**Exercise prompt:**
Your answer should consist of each line below that includes the word "namespace".

[Dataset records]
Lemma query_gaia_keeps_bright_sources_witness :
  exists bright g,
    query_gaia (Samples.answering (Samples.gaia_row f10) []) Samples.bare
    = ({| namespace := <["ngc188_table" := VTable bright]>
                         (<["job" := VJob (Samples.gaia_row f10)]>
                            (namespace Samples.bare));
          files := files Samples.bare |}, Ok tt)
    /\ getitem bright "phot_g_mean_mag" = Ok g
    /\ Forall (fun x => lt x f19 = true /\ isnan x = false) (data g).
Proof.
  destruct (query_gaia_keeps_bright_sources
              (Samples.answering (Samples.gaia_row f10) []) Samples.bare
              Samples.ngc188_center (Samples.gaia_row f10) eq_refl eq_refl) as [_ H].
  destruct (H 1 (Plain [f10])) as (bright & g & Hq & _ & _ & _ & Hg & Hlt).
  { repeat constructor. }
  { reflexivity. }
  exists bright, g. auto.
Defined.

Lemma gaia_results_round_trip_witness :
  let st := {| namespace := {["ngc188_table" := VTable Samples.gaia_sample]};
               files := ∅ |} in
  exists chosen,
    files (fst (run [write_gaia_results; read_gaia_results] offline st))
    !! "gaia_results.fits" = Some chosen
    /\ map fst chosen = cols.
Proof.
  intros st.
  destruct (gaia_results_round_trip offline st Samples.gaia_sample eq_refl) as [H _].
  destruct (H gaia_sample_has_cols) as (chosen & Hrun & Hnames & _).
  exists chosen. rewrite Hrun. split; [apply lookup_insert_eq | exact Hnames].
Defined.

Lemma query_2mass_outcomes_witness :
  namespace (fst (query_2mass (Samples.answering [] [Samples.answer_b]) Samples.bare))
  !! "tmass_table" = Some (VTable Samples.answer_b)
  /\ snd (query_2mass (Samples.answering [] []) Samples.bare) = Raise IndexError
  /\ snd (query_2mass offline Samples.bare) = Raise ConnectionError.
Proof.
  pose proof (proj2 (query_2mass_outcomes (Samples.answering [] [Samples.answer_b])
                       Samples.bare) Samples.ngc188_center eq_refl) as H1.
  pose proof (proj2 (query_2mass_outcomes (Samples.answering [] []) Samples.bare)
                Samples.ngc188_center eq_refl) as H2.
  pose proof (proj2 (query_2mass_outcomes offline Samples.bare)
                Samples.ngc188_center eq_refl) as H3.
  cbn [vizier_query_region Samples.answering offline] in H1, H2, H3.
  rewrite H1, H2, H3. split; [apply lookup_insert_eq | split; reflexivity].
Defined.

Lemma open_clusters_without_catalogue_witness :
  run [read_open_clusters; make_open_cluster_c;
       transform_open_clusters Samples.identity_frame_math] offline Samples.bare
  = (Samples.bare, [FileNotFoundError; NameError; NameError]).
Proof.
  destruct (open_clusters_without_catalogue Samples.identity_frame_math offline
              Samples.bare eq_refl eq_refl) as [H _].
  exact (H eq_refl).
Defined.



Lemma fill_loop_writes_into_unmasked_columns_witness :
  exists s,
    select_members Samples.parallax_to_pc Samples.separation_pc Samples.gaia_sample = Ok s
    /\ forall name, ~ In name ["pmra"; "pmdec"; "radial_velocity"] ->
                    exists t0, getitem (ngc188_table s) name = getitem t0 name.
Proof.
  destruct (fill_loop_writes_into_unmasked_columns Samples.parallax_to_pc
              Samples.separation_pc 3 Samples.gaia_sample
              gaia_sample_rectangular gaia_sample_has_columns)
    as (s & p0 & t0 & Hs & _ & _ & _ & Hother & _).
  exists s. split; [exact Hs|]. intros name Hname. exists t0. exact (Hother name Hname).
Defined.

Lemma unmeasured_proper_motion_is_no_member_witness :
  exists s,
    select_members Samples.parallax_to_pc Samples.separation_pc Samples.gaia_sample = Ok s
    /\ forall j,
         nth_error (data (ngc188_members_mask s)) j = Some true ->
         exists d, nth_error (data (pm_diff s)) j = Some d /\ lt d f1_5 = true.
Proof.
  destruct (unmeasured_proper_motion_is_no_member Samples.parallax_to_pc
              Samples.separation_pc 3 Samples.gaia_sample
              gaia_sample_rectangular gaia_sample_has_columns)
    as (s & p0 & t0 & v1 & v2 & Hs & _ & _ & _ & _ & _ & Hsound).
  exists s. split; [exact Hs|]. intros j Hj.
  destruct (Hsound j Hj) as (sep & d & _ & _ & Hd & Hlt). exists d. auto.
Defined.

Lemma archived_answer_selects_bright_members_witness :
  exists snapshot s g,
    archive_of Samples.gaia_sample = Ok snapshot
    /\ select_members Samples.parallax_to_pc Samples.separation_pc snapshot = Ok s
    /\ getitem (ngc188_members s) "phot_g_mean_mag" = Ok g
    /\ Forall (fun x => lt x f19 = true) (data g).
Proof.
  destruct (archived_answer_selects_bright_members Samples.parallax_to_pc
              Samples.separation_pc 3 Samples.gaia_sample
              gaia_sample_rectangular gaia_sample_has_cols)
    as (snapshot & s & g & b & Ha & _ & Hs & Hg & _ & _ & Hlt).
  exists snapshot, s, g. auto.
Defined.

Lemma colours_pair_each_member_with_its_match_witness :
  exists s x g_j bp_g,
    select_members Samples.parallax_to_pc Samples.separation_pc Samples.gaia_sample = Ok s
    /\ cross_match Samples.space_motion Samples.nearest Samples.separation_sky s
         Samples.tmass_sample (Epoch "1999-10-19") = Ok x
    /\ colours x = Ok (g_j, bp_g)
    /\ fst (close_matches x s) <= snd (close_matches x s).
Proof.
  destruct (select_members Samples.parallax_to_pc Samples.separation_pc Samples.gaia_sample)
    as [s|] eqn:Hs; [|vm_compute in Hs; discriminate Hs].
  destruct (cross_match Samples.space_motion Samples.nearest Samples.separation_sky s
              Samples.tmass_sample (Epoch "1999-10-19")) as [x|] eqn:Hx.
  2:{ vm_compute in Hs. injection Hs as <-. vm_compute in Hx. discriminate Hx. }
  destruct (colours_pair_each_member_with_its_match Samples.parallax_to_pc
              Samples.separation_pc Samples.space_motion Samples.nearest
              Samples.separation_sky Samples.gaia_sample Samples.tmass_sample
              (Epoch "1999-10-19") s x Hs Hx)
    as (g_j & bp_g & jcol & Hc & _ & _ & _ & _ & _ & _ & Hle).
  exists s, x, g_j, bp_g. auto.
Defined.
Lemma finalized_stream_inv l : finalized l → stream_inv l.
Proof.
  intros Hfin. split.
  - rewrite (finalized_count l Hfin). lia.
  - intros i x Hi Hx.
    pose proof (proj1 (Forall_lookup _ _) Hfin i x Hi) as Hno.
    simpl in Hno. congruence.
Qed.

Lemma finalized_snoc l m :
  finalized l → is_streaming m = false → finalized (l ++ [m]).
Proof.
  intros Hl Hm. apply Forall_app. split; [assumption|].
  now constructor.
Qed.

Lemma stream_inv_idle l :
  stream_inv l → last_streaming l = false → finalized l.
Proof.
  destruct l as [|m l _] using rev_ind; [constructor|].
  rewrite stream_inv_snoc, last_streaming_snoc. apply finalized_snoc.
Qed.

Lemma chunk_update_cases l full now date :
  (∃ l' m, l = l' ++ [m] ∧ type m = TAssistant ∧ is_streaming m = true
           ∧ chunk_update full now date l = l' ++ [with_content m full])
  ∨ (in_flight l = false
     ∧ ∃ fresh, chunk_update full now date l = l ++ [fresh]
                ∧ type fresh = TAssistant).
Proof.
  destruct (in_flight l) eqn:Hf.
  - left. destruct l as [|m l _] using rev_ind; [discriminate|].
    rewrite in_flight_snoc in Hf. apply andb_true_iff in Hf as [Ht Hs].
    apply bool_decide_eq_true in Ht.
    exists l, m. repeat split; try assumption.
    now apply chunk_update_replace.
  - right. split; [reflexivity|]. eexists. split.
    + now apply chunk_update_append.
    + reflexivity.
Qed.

**Finished exercise:**
    = ({| namespace := <["ngc188_table" := VTable bright]>
                            (namespace Samples.bare));
  let st := {| namespace := {["ngc188_table" := VTable Samples.gaia_sample]};
  namespace (fst (query_2mass (Samples.answering [] [Samples.answer_b]) Samples.bare))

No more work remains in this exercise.